Input material ->
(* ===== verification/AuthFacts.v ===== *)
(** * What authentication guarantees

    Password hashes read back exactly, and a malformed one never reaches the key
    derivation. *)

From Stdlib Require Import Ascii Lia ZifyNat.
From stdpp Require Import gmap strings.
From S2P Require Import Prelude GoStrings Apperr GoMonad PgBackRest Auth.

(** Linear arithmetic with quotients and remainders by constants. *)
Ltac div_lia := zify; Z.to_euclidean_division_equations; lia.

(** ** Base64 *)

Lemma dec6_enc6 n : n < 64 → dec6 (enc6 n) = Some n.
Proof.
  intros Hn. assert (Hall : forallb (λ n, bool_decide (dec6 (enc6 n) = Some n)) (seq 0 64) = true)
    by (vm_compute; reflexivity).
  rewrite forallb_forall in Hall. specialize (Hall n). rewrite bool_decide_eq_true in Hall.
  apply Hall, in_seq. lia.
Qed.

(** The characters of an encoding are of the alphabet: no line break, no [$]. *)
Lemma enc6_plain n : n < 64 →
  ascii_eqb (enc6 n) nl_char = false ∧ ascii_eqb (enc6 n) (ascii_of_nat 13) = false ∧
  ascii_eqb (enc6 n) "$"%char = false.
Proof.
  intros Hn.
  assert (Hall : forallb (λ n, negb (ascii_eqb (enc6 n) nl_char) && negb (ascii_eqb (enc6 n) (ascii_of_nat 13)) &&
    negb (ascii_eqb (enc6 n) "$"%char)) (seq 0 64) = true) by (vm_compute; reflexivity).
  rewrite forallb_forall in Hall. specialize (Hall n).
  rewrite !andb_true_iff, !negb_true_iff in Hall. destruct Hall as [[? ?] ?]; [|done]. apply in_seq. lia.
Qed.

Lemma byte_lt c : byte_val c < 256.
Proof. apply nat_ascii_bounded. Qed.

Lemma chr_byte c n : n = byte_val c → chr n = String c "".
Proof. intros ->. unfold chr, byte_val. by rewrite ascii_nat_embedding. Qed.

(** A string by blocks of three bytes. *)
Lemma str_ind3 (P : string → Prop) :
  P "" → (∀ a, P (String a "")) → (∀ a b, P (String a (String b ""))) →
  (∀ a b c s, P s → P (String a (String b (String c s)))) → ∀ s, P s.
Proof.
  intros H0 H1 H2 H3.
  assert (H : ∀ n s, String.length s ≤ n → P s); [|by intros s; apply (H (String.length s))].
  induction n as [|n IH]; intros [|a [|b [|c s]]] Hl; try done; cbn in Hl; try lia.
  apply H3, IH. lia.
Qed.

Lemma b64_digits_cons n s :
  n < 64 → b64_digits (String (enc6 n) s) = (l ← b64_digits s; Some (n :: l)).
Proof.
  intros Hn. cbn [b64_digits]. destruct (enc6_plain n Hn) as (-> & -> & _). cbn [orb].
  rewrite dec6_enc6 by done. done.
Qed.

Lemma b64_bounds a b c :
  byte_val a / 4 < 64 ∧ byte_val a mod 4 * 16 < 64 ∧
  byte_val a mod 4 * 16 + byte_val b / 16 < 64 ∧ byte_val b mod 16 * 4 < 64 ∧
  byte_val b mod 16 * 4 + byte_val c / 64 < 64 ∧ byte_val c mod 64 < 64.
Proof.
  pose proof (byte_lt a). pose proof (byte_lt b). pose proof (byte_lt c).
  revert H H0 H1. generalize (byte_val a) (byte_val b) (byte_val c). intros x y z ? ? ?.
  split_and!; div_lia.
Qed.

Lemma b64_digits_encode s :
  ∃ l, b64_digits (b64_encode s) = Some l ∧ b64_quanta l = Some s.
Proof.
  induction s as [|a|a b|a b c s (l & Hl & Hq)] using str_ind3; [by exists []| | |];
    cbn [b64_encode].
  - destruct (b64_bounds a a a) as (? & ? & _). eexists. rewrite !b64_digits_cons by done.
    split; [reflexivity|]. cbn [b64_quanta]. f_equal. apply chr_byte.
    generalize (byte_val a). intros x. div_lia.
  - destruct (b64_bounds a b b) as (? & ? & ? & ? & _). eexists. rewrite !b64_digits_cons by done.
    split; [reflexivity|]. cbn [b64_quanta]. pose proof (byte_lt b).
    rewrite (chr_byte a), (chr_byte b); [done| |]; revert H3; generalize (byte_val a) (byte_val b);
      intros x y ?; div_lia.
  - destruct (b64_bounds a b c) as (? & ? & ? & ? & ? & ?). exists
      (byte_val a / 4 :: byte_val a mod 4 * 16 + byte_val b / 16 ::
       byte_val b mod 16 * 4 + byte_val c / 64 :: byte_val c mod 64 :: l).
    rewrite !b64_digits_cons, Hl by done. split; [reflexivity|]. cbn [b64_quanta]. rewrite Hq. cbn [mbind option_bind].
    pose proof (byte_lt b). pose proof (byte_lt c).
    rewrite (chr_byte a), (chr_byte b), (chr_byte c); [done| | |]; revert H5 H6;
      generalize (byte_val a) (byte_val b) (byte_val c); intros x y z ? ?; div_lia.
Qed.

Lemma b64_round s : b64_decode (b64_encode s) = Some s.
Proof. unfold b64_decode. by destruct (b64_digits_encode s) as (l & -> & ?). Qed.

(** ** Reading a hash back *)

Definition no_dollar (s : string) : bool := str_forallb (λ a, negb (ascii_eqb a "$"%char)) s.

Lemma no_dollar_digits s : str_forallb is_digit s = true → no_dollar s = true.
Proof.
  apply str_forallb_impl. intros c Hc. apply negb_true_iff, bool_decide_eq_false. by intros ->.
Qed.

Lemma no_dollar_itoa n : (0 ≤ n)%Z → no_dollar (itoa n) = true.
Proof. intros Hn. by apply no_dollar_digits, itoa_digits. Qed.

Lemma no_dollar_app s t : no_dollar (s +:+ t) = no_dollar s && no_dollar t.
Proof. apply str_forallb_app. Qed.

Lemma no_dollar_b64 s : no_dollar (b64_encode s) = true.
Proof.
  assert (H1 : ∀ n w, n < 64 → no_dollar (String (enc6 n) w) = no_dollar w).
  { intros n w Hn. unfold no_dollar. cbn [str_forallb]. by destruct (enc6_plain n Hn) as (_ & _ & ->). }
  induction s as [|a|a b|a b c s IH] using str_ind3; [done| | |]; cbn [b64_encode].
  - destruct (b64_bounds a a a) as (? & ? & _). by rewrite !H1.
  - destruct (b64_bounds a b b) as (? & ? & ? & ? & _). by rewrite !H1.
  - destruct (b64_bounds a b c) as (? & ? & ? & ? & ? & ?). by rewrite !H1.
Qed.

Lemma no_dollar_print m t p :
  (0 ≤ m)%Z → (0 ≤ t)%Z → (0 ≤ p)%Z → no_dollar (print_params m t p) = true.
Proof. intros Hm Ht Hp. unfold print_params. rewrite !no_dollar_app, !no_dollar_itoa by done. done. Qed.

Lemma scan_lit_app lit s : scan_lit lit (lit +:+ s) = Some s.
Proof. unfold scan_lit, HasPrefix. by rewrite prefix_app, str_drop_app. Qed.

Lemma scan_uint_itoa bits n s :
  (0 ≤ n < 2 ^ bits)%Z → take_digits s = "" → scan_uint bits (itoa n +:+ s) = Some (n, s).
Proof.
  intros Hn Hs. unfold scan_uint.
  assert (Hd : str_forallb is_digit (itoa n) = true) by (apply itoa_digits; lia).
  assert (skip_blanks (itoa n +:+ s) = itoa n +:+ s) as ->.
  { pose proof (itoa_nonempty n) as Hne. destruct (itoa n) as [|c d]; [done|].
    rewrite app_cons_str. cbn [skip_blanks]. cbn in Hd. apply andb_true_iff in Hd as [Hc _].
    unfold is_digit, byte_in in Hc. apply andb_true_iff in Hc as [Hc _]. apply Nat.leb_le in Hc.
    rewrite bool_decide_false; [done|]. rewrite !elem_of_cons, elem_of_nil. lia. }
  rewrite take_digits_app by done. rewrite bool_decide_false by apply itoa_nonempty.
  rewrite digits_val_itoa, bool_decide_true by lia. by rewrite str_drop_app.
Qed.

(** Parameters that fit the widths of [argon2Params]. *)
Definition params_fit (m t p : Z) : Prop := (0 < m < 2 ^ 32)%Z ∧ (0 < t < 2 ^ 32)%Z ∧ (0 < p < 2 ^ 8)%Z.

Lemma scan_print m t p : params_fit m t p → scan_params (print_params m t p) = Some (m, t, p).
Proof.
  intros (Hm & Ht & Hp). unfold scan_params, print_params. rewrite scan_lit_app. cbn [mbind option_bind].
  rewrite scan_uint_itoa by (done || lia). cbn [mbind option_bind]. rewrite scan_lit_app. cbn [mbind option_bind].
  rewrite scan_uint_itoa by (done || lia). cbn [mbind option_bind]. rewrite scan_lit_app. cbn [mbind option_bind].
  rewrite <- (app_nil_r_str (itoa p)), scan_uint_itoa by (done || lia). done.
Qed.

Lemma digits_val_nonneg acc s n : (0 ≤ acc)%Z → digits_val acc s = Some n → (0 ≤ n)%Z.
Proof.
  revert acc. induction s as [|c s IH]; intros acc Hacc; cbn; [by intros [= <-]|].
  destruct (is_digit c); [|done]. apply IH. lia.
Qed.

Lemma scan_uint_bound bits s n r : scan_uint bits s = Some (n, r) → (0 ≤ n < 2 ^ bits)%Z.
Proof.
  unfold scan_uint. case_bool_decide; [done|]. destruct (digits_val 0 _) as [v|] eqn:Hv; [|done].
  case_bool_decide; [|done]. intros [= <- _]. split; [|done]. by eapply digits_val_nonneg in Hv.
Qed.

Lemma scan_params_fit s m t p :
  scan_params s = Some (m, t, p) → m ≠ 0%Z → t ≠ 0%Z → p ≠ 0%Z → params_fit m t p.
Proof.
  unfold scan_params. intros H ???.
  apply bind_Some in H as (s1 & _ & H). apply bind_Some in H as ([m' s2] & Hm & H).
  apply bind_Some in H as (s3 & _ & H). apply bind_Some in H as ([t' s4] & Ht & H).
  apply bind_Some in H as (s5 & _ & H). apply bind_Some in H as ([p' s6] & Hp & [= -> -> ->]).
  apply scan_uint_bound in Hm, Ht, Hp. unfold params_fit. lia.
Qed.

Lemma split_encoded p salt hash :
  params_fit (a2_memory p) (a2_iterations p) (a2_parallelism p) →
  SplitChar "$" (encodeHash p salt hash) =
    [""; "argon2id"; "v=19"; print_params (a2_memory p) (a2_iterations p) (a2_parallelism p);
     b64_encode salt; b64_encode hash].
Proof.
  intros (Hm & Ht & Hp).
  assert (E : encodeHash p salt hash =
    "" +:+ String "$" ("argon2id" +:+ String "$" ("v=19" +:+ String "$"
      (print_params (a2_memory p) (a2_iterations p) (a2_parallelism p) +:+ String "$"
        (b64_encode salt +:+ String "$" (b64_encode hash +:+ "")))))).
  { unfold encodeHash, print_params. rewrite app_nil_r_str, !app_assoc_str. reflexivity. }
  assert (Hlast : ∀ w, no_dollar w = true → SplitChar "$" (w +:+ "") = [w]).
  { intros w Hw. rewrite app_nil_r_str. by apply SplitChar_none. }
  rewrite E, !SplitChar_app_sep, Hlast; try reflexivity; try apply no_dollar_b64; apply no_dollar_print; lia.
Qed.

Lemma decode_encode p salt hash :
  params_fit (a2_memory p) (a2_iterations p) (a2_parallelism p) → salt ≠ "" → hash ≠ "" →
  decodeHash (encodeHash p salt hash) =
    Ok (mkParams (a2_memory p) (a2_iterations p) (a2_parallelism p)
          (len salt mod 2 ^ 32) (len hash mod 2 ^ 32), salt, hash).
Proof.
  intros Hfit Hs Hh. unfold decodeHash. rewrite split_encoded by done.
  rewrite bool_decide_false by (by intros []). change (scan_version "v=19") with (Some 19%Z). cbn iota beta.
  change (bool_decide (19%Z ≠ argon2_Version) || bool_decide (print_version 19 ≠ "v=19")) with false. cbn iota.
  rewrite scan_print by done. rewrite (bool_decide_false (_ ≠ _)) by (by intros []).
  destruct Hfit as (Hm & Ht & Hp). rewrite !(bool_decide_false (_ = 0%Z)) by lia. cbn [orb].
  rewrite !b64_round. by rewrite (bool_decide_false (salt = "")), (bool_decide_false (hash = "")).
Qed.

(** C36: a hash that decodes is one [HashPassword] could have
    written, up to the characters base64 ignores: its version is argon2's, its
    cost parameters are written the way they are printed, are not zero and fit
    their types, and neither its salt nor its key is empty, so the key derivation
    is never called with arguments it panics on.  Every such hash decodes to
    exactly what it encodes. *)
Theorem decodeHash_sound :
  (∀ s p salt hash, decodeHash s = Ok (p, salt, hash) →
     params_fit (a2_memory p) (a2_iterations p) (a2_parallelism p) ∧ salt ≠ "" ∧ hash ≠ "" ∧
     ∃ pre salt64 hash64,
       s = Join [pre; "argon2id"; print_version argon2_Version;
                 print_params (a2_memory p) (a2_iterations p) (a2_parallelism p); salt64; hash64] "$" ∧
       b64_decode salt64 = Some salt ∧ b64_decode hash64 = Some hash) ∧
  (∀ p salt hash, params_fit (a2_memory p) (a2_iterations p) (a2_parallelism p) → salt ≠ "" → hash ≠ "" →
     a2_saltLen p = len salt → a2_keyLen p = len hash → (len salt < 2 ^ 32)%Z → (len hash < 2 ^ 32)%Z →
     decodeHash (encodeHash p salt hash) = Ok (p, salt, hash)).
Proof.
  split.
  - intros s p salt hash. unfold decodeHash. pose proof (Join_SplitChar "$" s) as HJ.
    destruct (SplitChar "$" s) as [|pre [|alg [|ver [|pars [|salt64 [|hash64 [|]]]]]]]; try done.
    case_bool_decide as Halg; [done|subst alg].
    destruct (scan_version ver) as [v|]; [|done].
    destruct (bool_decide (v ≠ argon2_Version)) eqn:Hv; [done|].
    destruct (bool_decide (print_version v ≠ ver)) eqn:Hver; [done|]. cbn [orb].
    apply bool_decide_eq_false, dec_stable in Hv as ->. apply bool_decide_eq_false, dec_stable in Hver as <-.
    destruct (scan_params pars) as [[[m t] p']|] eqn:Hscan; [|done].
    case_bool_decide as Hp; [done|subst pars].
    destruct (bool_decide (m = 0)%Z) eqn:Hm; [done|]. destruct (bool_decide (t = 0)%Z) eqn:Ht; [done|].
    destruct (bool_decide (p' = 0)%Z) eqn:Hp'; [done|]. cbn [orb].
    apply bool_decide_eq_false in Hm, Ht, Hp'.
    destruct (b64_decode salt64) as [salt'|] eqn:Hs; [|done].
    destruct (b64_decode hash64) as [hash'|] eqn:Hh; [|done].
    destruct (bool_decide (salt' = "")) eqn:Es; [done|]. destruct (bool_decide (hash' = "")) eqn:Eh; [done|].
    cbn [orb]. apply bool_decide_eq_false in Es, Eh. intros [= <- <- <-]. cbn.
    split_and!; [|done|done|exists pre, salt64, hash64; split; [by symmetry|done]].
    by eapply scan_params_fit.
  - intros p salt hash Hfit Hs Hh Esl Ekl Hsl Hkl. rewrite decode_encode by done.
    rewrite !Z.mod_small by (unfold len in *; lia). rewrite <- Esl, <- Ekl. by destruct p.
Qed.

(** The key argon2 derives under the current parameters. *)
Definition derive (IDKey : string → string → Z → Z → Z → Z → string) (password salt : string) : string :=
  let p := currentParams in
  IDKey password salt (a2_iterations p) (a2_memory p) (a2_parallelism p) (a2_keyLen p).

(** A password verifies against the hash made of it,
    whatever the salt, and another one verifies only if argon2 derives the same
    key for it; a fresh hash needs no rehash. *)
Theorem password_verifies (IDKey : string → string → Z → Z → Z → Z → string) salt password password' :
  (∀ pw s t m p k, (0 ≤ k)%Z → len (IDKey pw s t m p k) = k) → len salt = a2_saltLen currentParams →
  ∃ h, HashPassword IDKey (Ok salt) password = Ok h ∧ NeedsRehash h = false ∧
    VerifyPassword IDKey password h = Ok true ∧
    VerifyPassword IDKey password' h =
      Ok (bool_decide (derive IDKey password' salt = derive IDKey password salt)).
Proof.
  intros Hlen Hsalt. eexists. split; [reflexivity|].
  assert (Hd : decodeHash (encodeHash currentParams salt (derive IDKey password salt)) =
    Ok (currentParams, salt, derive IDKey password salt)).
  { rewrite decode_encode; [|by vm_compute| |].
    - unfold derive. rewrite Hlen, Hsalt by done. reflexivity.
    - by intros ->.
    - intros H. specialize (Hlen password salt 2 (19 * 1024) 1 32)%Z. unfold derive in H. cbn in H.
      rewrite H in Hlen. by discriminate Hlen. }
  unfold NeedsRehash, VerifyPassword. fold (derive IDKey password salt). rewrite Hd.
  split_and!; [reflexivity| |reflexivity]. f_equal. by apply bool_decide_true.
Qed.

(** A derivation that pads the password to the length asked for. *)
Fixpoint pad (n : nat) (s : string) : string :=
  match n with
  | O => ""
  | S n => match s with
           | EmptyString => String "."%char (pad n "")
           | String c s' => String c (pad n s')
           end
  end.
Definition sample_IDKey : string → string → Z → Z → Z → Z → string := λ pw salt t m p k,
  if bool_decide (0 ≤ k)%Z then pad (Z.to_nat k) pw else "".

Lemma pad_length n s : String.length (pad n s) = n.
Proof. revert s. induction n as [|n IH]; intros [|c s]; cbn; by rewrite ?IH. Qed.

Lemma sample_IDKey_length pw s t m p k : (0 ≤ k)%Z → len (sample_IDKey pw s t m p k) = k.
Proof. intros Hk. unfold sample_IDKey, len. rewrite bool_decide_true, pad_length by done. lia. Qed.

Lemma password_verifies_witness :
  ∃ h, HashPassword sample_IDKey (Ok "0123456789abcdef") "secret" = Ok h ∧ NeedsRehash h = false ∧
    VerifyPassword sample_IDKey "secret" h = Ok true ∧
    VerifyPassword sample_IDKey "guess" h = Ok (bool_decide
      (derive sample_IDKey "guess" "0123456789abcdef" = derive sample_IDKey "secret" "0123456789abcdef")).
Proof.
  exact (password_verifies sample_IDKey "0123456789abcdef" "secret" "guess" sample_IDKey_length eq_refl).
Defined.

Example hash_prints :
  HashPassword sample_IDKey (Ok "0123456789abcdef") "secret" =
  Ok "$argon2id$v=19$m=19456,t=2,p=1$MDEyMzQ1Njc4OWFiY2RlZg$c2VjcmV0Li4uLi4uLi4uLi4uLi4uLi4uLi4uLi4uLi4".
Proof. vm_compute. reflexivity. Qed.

Work to complete ->
From the records above, retype only the lines starting at the line that contains "(print_params (a2_memory p)" and ending at the line that contains "s = Join [pre;", both included.

Exercise response ->
      (print_params (a2_memory p) (a2_iterations p) (a2_parallelism p) +:+ String "$"
        (b64_encode salt +:+ String "$" (b64_encode hash +:+ "")))))).
  { unfold encodeHash, print_params. rewrite app_nil_r_str, !app_assoc_str. reflexivity. }
  assert (Hlast : ∀ w, no_dollar w = true → SplitChar "$" (w +:+ "") = [w]).
  { intros w Hw. rewrite app_nil_r_str. by apply SplitChar_none. }
  rewrite E, !SplitChar_app_sep, Hlast; try reflexivity; try apply no_dollar_b64; apply no_dollar_print; lia.
Qed.

Lemma decode_encode p salt hash :
  params_fit (a2_memory p) (a2_iterations p) (a2_parallelism p) → salt ≠ "" → hash ≠ "" →
  decodeHash (encodeHash p salt hash) =
    Ok (mkParams (a2_memory p) (a2_iterations p) (a2_parallelism p)
          (len salt mod 2 ^ 32) (len hash mod 2 ^ 32), salt, hash).
Proof.
  intros Hfit Hs Hh. unfold decodeHash. rewrite split_encoded by done.
  rewrite bool_decide_false by (by intros []). change (scan_version "v=19") with (Some 19%Z). cbn iota beta.
  change (bool_decide (19%Z ≠ argon2_Version) || bool_decide (print_version 19 ≠ "v=19")) with false. cbn iota.
  rewrite scan_print by done. rewrite (bool_decide_false (_ ≠ _)) by (by intros []).
  destruct Hfit as (Hm & Ht & Hp). rewrite !(bool_decide_false (_ = 0%Z)) by lia. cbn [orb].
  rewrite !b64_round. by rewrite (bool_decide_false (salt = "")), (bool_decide_false (hash = "")).
Qed.

(** C36: a hash that decodes is one [HashPassword] could have
    written, up to the characters base64 ignores: its version is argon2's, its
    cost parameters are written the way they are printed, are not zero and fit
    their types, and neither its salt nor its key is empty, so the key derivation
    is never called with arguments it panics on.  Every such hash decodes to
    exactly what it encodes. *)
Theorem decodeHash_sound :
  (∀ s p salt hash, decodeHash s = Ok (p, salt, hash) →
     params_fit (a2_memory p) (a2_iterations p) (a2_parallelism p) ∧ salt ≠ "" ∧ hash ≠ "" ∧
     ∃ pre salt64 hash64,
       s = Join [pre; "argon2id"; print_version argon2_Version;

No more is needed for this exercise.